WORK INSTRUCTION:
Transcribe only the lines of the listing below from the one holding "whose dictionaries are" through the one holding "Local Open Scope Z_scope.", inclusive, without any change.

EXTRACTED DATA:
(** * app/api.py: the inference-serving endpoints

    A shallow embedding of [app/api.py]: the module global [artifacts],
    the start-up hook [load_artifacts], the decorator [construct_response]
    and the five endpoint functions.  Python values are an inductive type
    whose dictionaries are finite maps keyed by strings; a function that
    may raise returns a [result]; code that reads or writes the module
    global, the file system, the clock or an external service runs in a
    small state-and-exception monad over a [World]. *)

From Stdlib Require Import ZArith String Ascii List.
From Stdlib Require Import Floats.SpecFloat.
From stdpp Require Import gmap strings list fin_maps.

Local Open Scope string_scope.
Local Open Scope Z_scope.

(** ** Python values *)

#[local] Set Warnings "-register-all".

(** The values that flow through the endpoints.  [VNamespace] is an
    [argparse.Namespace]-like object: its attributes live in [__dict__],
    which [vars] returns. *)
Inductive value : Type :=
  | VNone
  | VBool (b : bool)
  | VInt (z : Z)
  | VFloat (f : spec_float)
  | VStr (s : string)
  | VList (l : list value)
  | VDict (d : gmap string value)
  | VNamespace (d : gmap string value).

(** The exceptions the module can raise, plus the ones its collaborators
    raise ([ServiceError], opaque to this module). *)
Inductive exn : Type :=
  | NameError (name : string)
  | KeyError (key : string)
  | AttributeError (attr : string)
  | TypeError
  | OSError
  | UnicodeDecodeError
  | ServiceError (msg : string).

Inductive result (A : Type) : Type :=
  | Ok (a : A)
  | Raise (e : exn).

Arguments Ok {A} a.
Arguments Raise {A} e.

Definition rbind {A B : Type} (r : result A) (k : A -> result B) : result B :=
  match r with
  | Ok a => k a
  | Raise e => Raise e
  end.

(** ** Python built-ins used by the module *)

(** [s.split(sep)] for a one-character separator: one more piece than
    there are separators, empty pieces kept. *)
Fixpoint split (sep : ascii) (s : string) : list string :=
  match s with
  | EmptyString => [EmptyString]
  | String c s' =>
      if Ascii.eqb c sep then EmptyString :: split sep s'
      else match split sep s' with
           | [] => [String c EmptyString]
           | w :: ws => String c w :: ws
           end
  end.

(** [d.get(key, default)] on a dictionary. *)
Definition dict_get (d : gmap string value) (key : string) (dflt : value) : value :=
  match d !! key with
  | Some v => v
  | None => dflt
  end.

(** [obj.get(key, default)] on any value: only a [dict] has the method. *)
Definition get (obj : value) (key : string) (dflt : value) : result value :=
  match obj with
  | VDict d => Ok (dict_get d key dflt)
  | _ => Raise (AttributeError "get")
  end.

(** [d[key]] on a dictionary. *)
Definition dict_getitem (d : gmap string value) (key : string) : result value :=
  match d !! key with
  | Some v => Ok v
  | None => Raise (KeyError key)
  end.

(** [key in d] on a dictionary. *)
Definition contains (d : gmap string value) (key : string) : bool :=
  match d !! key with
  | Some _ => true
  | None => false
  end.

(** [obj[key]] for a string key. *)
Definition getitem (obj : value) (key : string) : result value :=
  match obj with
  | VDict d => dict_getitem d key
  | _ => Raise TypeError
  end.

(** [vars(obj)]: the [__dict__] of an object that has one. *)
Definition vars (obj : value) : result (gmap string value) :=
  match obj with
  | VNamespace d => Ok d
  | _ => Raise TypeError
  end.

(** Whitespace as [str.strip] sees it in ASCII: space, tab, line feed,
    vertical tab, form feed, carriage return and the four separators. *)
Definition is_space (c : ascii) : bool :=
  let n := nat_of_ascii c in
  ((n =? 32) || ((9 <=? n) && (n <=? 13)) || ((28 <=? n) && (n <=? 31)))%nat.

Fixpoint lstrip (s : string) : string :=
  match s with
  | EmptyString => EmptyString
  | String c s' => if is_space c then lstrip s' else s
  end.

Fixpoint string_rev (s : string) : string :=
  match s with
  | EmptyString => EmptyString
  | String c s' => string_rev s' ++ String c EmptyString
  end.

(** The trimming the specification describes for the run identifier
    ("trimmed of surrounding whitespace/newlines"), written from the
    specification's words for comparison with [load_artifacts]; the
    module itself never calls it. *)
Definition spec_trim (s : string) : string :=
  string_rev (lstrip (string_rev (lstrip s))).

(** [http.HTTPStatus]: an integer enumeration whose members carry a
    reason phrase. *)
Module HTTPStatus.
Record t : Type := { code : Z; phrase : string }.
Definition OK : t := {| code := 200; phrase := "OK" |}.
Definition to_value (s : t) : value := VInt (code s).
End HTTPStatus.

(** ** The nested-key loop of [_performance]

    [[
        for key in filter.split("."):
            performance = performance.get(key, {})
    ]] *)
Fixpoint resolve_keys (performance : value) (keys : list string) : result value :=
  match keys with
  | [] => Ok performance
  | key :: keys' =>
      rbind (get performance key (VDict ∅)) (fun performance' =>
      resolve_keys performance' keys')
  end.

Definition resolve (performance : value) (filter : string) : result value :=
  resolve_keys performance (split "." filter).

(** ** The world the module runs in *)

(** What the module does to its collaborators, in order. *)
Inductive event : Type :=
  | EvLoadArtifacts (run_id : string)
  | EvLogInfo (msg : string)
  | EvPredict (texts : list string) (bundle : value).

(** [pathlib.Path(dir, name)], kept as its two parts. *)
Definition Path (dir name : string) : string * string := (dir, name).

Record World : Type := mkWorld {
  (** the module global [artifacts]; [None] while the name is unbound *)
  artifacts : option value;
  (** the files that open and decode, by path, with the text [read]
      returns *)
  files : gmap (string * string) string;
  (** the files that open but whose bytes are not text in the default
      encoding *)
  undecodable : gset (string * string);
  (** what [datetime.now().isoformat()] returns *)
  clock : string;
  (** the calls made so far, oldest first *)
  calls : list event
}.

(** A computation reads and writes the world and may raise; what it did
    to the world before raising stays done. *)
Definition M (A : Type) : Type := World -> result A * World.

Definition ret {A : Type} (a : A) : M A := fun w => (Ok a, w).

Definition bind {A B : Type} (m : M A) (k : A -> M B) : M B :=
  fun w =>
    match m w with
    | (Ok a, w') => k a w'
    | (Raise e, w') => (Raise e, w')
    end.

Definition lift {A : Type} (r : result A) : M A := fun w => (r, w).

Declare Scope py_scope.
Delimit Scope py_scope with py.
Notation "x <- m ;; k" := (bind m (fun x => k))
  (at level 100, m at next level, right associativity) : py_scope.
Notation "m ;;; k" := (bind m (fun _ => k))
  (at level 100, right associativity) : py_scope.
Local Open Scope py_scope.

(** Reading the global name [artifacts]. *)
Definition read_artifacts : M value :=
  fun w =>
    match artifacts w with
    | Some a => (Ok a, w)
    | None => (Raise (NameError "artifacts"), w)
    end.

(** [global artifacts; artifacts = a]. *)
Definition write_artifacts (a : value) : M unit :=
  fun w => (Ok tt, mkWorld (Some a) (files w) (undecodable w) (clock w) (calls w)).

Definition emit (e : event) : M unit :=
  fun w => (Ok tt, mkWorld (artifacts w) (files w) (undecodable w) (clock w) (calls w ++ [e])).

(** [open(path).read()]: the text of a file that opens and decodes;
    [UnicodeDecodeError] for one that opens and does not decode;
    [OSError] (not found, not permitted, ...) for one that does not
    open. *)
Definition open_read (path : string * string) : M string :=
  fun w =>
    match files w !! path with
    | Some content => (Ok content, w)
    | None =>
        if decide (path ∈ undecodable w) then (Raise UnicodeDecodeError, w)
        else (Raise OSError, w)
    end.

(** [datetime.now().isoformat()]. *)
Definition datetime_now_isoformat : M string :=
  fun w => (Ok (clock w), w).

(** [logger.info(msg)]. *)
Definition logger_info (msg : string) : M unit := emit (EvLogInfo msg).

(** The run identifiers the loading service was called with, in order. *)
Fixpoint loaded_run_ids (evs : list event) : list string :=
  match evs with
  | [] => []
  | EvLoadArtifacts run_id :: evs' => run_id :: loaded_run_ids evs'
  | _ :: evs' => loaded_run_ids evs'
  end.

(** The arguments the prediction service was called with, in order. *)
Fixpoint predict_calls (evs : list event) : list (list string * value) :=
  match evs with
  | [] => []
  | EvPredict ts bundle :: evs' => (ts, bundle) :: predict_calls evs'
  | _ :: evs' => predict_calls evs'
  end.

(** ** Requests and payloads *)

Record URL : Type := { _url : string }.

Record Request : Type := { method : string; url : URL }.

(** Modelled from the spec: [app.schemas] is not part of the sources; a
    predict body is "a list of objects each with a [text] field". *)
Record Text : Type := { text : string }.

Record PredictPayload : Type := { texts : list Text }.

(** ** The collaborators

    [app.config], [tagifai.main] and [tagifai.predict] are imported, not
    defined, by the module: the model directory, the artifact-loading
    service and the prediction service are parameters of the embedding. *)
Record Collaborators : Type := {
  MODEL_DIR : string;
  main_load_artifacts : string -> result value;
  predict_predict : list string -> value -> result (list value)
}.

Section Api.

Context (env : Collaborators).

(** Calls into the collaborators leave a mark in [calls] before they
    return or raise. *)
Definition call_load_artifacts (run_id : string) : M value :=
  emit (EvLoadArtifacts run_id) ;;;
  lift (main_load_artifacts env run_id).

Definition call_predict (texts : list string) (bundle : value) : M (list value) :=
  emit (EvPredict texts bundle) ;;;
  lift (predict_predict env texts bundle).

(** [[
    @app.on_event("startup")
    def load_artifacts():
        global artifacts
        run_id = open(Path(config.MODEL_DIR, "run_id.txt")).read()
        artifacts = main.load_artifacts(run_id=run_id)
        logger.info("Ready for inference!")
    ]] *)
Definition load_artifacts : M unit :=
  run_id <- open_read (Path (MODEL_DIR env) "run_id.txt") ;;
  bundle <- call_load_artifacts run_id ;;
  write_artifacts bundle ;;;
  logger_info "Ready for inference!".

(** The decorator: [construct_response f] is the function [wrap]. *)
Definition construct_response {A : Type}
    (f : Request -> A -> M (gmap string value))
    (request : Request) (args : A) : M (gmap string value) :=
  results <- f request args ;;
  message <- lift (dict_getitem results "message") ;;
  status_code <- lift (dict_getitem results "status-code") ;;
  timestamp <- datetime_now_isoformat ;;
  let response : gmap string value :=
    {[ "message" := message;
       "method" := VStr (method request);
       "status-code" := status_code;
       "timestamp" := VStr timestamp;
       "url" := VStr (_url (url request)) ]} in
  if contains results "data" then
    data <- lift (dict_getitem results "data") ;;
    ret (<["data" := data]> response)
  else
    ret response.

(** Health check. *)
Definition _index (request : Request) (_ : unit) : M (gmap string value) :=
  ret {[ "message" := VStr (HTTPStatus.phrase HTTPStatus.OK);
         "status-code" := HTTPStatus.to_value HTTPStatus.OK;
         "data" := VDict ∅ ]}.

(** Predict tags for a list of texts using the best run. *)
Definition _predict (request : Request) (payload : PredictPayload)
    : M (gmap string value) :=
  let texts := map text (texts payload) in
  bundle <- read_artifacts ;;
  predictions <- call_predict texts bundle ;;
  ret {[ "message" := VStr (HTTPStatus.phrase HTTPStatus.OK);
         "status-code" := HTTPStatus.to_value HTTPStatus.OK;
         "data" := VDict {[ "predictions" := VList predictions ]} ]}.

(** Get parameter values used for a run. *)
Definition _params (request : Request) (_ : unit) : M (gmap string value) :=
  bundle <- read_artifacts ;;
  namespace <- lift (getitem bundle "params") ;;
  params <- lift (vars namespace) ;;
  ret {[ "message" := VStr (HTTPStatus.phrase HTTPStatus.OK);
         "status-code" := HTTPStatus.to_value HTTPStatus.OK;
         "data" := VDict {[ "params" := VDict params ]} ]}.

OUTPUT:
    whose dictionaries are finite maps keyed by strings; a function that
    may raise returns a [result]; code that reads or writes the module
    global, the file system, the clock or an external service runs in a
    small state-and-exception monad over a [World]. *)

From Stdlib Require Import ZArith String Ascii List.
From Stdlib Require Import Floats.SpecFloat.
From stdpp Require Import gmap strings list fin_maps.

Local Open Scope string_scope.
Local Open Scope Z_scope.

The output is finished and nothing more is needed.